● YOUR OBJECTIVE: Below are the records; copy exactly the stretch from the line containing "step (Fire w id) s1" through the line containing "intros Ea Ep Et Hi.", both ends included, and nothing else.

● Items from a data source:

++++++++++

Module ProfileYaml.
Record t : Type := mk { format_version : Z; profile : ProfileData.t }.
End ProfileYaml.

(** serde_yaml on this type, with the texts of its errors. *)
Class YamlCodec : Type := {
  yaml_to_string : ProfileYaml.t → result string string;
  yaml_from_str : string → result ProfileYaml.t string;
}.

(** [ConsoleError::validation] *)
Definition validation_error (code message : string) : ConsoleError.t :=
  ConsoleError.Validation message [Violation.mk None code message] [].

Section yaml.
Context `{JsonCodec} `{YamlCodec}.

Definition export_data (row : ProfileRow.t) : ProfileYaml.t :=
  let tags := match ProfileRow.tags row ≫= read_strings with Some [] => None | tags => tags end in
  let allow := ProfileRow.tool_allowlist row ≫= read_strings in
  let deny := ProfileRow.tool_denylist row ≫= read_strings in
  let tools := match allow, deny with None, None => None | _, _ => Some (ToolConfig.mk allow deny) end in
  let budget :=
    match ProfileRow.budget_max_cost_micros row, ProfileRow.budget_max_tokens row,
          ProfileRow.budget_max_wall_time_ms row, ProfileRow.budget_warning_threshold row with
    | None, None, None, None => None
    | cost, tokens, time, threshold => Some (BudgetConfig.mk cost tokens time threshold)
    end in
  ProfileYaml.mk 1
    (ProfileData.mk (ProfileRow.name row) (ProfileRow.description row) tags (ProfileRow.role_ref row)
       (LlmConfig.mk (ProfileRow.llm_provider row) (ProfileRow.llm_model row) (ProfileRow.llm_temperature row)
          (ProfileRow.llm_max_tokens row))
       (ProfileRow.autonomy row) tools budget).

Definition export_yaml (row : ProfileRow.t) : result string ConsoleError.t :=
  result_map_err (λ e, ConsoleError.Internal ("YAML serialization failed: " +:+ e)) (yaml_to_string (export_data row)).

++++++++++

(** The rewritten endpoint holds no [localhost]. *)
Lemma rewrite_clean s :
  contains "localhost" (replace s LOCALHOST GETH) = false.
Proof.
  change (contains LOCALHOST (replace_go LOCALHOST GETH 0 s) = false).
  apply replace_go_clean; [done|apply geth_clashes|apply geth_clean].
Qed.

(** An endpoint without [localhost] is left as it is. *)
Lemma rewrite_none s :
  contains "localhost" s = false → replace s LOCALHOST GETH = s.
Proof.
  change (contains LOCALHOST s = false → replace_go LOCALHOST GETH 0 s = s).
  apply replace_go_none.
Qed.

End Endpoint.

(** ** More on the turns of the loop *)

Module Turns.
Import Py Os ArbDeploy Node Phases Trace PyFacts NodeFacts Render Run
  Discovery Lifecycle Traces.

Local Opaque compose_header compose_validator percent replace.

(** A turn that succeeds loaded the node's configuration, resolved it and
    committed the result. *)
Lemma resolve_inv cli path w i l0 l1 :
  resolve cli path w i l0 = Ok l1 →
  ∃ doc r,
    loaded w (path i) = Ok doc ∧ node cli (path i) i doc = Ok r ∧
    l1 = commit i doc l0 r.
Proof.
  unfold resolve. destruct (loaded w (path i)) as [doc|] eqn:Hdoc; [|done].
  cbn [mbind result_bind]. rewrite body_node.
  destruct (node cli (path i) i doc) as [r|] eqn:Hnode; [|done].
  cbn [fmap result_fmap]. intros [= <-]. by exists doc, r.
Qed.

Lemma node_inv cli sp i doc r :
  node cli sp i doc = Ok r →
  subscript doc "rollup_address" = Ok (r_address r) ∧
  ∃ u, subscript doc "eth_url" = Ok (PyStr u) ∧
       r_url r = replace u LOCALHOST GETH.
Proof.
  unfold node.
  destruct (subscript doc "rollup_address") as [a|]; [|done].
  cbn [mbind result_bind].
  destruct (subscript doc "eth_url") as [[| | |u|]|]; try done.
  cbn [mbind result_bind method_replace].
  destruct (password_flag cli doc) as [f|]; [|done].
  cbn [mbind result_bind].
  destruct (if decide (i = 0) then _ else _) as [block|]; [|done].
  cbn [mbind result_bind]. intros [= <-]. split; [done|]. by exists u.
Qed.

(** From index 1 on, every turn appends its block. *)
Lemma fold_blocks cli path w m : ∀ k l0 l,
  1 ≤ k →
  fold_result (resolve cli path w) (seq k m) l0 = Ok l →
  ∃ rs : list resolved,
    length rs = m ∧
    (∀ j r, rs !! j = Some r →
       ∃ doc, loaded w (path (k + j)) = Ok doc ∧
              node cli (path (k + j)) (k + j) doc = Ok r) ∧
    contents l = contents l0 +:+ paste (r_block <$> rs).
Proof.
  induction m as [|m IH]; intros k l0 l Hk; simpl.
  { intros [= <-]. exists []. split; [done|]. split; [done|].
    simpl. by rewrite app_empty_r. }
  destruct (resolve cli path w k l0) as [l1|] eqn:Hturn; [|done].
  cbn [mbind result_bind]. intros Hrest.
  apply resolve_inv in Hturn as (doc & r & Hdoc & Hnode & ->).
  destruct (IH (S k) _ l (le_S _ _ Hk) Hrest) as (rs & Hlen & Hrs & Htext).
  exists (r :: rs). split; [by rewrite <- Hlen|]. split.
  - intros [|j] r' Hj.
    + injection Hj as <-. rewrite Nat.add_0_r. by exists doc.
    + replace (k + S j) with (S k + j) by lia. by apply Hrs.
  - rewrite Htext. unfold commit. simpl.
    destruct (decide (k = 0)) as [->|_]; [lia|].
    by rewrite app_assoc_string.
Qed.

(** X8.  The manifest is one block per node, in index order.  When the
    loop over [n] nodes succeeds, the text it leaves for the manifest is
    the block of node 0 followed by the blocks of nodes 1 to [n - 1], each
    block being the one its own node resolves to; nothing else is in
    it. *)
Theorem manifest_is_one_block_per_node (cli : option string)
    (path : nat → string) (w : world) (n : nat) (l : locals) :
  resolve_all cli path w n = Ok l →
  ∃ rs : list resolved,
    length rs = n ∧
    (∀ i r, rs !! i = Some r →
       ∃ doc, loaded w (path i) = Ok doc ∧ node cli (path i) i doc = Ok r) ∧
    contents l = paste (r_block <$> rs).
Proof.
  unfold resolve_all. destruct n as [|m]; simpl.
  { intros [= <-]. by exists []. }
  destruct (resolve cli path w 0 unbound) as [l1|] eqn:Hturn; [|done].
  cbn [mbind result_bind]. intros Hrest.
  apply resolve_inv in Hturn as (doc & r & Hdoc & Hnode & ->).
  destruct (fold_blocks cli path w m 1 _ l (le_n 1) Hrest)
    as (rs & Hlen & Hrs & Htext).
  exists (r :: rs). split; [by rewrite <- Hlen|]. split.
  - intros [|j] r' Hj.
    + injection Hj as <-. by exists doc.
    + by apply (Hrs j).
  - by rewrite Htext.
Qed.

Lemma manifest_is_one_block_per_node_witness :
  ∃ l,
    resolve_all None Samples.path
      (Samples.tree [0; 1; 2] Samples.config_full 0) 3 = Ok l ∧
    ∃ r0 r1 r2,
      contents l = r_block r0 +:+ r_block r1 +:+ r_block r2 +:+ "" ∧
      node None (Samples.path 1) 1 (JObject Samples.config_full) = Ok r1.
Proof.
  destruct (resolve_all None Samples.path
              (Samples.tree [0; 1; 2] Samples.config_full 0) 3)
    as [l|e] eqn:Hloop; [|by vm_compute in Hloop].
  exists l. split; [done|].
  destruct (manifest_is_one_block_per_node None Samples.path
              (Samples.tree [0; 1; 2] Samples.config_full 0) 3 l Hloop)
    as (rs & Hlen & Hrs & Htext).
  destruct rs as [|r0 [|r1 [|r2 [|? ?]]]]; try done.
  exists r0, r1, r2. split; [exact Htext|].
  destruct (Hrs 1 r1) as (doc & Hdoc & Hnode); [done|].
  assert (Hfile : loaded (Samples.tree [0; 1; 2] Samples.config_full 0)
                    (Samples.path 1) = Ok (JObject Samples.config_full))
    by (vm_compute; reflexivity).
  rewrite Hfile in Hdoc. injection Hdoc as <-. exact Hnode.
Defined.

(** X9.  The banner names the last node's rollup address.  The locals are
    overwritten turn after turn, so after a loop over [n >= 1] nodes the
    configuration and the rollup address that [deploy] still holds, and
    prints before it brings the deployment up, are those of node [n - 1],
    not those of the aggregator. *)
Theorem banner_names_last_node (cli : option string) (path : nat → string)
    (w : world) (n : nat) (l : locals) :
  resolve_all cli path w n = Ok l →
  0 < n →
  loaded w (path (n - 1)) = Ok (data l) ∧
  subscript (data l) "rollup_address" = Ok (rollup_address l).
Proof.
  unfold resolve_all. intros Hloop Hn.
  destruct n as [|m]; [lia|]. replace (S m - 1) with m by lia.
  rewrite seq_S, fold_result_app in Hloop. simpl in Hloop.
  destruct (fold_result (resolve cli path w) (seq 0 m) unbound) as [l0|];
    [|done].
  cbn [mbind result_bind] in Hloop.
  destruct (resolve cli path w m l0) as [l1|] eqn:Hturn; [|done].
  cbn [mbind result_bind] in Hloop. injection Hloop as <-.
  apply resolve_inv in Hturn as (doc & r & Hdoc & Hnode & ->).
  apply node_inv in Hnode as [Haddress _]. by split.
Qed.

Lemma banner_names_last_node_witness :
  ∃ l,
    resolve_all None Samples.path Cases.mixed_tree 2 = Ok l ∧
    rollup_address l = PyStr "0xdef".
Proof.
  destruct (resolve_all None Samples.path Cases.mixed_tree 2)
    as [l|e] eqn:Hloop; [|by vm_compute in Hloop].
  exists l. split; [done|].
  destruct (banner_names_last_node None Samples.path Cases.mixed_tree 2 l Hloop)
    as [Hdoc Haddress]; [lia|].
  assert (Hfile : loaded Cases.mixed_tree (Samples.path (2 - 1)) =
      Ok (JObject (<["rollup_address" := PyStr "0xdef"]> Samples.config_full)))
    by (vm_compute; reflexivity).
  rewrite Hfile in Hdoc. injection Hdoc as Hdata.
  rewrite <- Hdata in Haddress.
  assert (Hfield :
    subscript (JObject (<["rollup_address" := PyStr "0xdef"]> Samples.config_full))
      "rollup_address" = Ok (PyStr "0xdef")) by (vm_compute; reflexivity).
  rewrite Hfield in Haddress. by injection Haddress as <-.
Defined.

++++++++++

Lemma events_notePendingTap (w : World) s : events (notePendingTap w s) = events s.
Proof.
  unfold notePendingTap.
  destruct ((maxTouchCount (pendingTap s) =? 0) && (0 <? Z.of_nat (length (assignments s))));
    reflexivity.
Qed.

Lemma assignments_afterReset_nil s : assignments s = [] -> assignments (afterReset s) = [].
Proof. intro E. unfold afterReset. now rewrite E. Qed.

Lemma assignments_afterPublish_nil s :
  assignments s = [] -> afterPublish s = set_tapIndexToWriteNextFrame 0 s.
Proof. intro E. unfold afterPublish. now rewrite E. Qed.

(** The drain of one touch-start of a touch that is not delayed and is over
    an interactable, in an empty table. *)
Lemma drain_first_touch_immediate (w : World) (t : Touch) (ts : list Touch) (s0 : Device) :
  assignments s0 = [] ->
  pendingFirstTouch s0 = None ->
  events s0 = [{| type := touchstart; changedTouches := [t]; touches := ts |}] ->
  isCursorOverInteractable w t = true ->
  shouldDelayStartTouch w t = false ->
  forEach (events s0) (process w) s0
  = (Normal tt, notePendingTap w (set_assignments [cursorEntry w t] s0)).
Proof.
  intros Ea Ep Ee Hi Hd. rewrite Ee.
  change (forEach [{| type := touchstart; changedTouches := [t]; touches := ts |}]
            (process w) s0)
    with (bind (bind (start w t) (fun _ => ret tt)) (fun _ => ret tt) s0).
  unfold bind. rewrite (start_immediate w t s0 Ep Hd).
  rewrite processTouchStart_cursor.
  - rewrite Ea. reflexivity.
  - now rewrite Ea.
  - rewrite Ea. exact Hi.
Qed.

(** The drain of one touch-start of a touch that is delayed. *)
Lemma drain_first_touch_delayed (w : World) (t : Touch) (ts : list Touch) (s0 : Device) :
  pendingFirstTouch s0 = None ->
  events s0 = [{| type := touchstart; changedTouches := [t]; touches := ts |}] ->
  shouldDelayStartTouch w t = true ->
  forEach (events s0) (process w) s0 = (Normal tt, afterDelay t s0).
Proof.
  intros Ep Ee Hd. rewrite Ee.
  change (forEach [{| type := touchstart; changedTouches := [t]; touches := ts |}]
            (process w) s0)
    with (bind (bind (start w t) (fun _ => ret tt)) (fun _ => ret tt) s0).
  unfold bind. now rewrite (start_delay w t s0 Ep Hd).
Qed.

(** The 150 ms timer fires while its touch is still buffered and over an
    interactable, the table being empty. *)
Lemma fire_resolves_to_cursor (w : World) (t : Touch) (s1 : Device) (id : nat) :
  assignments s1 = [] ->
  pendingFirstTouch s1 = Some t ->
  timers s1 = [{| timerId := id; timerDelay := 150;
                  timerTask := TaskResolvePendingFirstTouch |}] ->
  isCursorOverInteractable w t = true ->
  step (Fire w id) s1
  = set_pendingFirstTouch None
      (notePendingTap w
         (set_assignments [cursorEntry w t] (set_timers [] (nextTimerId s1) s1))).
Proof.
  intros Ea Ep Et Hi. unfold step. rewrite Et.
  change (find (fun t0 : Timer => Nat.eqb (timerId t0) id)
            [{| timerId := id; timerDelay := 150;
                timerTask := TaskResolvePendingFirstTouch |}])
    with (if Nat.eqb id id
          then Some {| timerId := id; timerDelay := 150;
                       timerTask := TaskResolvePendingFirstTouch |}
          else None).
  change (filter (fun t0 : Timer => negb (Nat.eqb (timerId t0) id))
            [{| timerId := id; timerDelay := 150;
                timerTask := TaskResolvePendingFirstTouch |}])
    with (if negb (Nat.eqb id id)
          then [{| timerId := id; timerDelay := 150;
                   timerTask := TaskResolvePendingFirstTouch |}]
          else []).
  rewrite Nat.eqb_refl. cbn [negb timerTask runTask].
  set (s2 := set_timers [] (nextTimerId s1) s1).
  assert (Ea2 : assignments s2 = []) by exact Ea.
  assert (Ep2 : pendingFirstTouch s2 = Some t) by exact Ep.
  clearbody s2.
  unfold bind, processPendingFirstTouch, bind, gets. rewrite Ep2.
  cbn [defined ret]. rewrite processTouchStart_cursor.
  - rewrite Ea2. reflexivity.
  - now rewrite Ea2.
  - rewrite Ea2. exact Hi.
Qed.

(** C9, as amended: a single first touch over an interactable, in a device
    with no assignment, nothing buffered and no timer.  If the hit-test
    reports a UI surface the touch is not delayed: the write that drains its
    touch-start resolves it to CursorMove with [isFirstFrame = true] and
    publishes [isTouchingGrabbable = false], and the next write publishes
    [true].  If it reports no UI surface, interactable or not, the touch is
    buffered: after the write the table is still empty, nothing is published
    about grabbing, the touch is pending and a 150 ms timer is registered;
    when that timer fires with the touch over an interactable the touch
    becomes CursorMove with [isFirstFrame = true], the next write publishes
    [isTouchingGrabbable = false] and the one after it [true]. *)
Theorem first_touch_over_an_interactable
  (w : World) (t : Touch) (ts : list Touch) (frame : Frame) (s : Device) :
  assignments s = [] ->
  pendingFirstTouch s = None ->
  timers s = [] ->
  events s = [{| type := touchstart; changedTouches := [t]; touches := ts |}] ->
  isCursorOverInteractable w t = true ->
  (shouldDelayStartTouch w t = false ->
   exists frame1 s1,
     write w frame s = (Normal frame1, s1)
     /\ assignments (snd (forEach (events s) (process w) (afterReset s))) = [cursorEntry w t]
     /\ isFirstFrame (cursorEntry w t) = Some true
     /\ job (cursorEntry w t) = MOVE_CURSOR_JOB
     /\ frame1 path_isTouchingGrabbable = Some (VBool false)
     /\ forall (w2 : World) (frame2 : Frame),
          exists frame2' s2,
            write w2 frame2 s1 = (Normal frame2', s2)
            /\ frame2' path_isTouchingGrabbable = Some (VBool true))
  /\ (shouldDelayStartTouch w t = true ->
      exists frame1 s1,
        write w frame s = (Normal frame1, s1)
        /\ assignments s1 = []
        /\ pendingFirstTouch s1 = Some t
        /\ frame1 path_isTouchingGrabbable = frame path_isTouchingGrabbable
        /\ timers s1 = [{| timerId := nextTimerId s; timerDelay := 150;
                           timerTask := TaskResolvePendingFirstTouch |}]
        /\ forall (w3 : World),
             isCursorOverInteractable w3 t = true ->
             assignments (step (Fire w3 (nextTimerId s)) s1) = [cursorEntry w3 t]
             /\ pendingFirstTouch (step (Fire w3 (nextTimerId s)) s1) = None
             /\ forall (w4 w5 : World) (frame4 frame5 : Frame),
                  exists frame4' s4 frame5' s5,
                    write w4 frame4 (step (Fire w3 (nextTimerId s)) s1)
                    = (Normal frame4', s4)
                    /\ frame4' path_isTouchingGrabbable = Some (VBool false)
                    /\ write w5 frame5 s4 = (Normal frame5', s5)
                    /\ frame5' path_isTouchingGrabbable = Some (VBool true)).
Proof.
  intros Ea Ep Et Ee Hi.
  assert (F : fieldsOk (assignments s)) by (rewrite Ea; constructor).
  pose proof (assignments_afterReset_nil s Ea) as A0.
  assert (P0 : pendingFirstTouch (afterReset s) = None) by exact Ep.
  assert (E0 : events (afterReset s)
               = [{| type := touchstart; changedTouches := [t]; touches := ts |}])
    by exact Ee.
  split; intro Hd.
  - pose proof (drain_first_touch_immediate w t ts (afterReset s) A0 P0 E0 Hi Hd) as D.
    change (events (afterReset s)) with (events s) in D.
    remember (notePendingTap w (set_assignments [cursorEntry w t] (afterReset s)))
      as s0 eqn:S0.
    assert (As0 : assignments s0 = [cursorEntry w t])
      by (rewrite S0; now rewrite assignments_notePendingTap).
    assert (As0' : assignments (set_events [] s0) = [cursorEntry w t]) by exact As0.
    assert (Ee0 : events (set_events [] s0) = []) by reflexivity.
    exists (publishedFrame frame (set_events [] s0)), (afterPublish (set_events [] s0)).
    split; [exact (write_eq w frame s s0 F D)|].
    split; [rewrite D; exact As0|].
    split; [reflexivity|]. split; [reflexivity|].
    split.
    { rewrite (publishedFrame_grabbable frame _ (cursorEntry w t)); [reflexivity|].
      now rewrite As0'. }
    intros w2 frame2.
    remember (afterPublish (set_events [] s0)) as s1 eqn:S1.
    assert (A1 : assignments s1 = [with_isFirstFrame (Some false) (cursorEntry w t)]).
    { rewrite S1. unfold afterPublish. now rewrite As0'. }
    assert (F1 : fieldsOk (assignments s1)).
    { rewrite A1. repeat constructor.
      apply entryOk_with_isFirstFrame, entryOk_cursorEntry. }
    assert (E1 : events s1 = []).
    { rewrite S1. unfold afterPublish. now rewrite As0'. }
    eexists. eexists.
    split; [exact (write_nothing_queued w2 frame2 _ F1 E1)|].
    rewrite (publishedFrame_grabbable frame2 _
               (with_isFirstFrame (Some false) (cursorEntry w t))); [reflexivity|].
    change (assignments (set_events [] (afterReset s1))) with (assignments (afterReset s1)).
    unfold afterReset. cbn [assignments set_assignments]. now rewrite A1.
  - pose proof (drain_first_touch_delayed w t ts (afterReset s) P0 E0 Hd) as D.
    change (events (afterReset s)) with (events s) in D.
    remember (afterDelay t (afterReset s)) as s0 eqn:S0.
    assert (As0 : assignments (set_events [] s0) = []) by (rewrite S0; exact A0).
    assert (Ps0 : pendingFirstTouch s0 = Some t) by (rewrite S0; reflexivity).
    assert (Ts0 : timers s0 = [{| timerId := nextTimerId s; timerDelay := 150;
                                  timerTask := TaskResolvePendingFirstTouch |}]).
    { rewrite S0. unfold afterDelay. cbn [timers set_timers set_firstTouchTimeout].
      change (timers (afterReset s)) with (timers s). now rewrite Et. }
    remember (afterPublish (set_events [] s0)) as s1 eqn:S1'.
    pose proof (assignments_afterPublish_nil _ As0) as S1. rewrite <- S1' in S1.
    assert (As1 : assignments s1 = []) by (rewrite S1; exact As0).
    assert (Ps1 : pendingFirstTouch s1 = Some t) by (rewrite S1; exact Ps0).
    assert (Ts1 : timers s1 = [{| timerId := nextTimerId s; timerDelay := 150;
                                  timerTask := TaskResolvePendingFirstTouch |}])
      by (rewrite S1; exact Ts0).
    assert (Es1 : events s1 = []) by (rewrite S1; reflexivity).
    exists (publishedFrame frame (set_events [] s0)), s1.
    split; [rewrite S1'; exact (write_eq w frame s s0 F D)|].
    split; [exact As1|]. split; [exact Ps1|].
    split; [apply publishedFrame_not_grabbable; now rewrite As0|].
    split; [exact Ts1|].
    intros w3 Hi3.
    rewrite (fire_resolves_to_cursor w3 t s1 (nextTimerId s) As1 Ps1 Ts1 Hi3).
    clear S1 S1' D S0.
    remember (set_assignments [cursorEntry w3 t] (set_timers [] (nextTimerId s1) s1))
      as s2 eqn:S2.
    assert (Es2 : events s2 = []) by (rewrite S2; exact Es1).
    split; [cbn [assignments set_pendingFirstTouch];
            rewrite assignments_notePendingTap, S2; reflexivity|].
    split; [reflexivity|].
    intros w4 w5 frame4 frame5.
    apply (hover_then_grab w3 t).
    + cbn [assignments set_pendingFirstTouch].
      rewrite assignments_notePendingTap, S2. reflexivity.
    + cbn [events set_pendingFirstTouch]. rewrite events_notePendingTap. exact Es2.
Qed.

++++++++++

● REPLY:
  step (Fire w id) s1
  = set_pendingFirstTouch None
      (notePendingTap w
         (set_assignments [cursorEntry w t] (set_timers [] (nextTimerId s1) s1))).
Proof.
  intros Ea Ep Et Hi. unfold step. rewrite Et.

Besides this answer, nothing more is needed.